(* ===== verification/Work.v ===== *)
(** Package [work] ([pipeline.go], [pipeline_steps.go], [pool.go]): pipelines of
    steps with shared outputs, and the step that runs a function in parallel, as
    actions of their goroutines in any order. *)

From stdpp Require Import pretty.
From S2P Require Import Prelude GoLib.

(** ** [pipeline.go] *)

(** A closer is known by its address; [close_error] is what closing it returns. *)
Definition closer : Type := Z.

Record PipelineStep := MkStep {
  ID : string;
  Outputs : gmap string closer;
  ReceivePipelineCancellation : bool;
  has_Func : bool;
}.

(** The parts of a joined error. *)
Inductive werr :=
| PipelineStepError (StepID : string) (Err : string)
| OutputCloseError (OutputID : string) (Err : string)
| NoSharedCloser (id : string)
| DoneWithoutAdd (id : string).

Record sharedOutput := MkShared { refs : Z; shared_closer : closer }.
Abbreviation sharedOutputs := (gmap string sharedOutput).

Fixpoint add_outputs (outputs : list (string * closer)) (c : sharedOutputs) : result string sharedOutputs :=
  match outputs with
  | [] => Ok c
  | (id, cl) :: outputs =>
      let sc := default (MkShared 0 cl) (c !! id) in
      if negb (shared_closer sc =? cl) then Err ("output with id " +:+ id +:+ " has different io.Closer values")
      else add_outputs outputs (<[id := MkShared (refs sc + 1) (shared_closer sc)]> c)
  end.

= = = = = = =

Looking at the records above, please output exactly the lines that run from the one holding "Abbreviation sharedOutputs := (gmap" to the final line, and only those.

Abbreviation sharedOutputs := (gmap string sharedOutput).

Fixpoint add_outputs (outputs : list (string * closer)) (c : sharedOutputs) : result string sharedOutputs :=
  match outputs with
  | [] => Ok c
  | (id, cl) :: outputs =>
      let sc := default (MkShared 0 cl) (c !! id) in
      if negb (shared_closer sc =? cl) then Err ("output with id " +:+ id +:+ " has different io.Closer values")
      else add_outputs outputs (<[id := MkShared (refs sc + 1) (shared_closer sc)]> c)
  end.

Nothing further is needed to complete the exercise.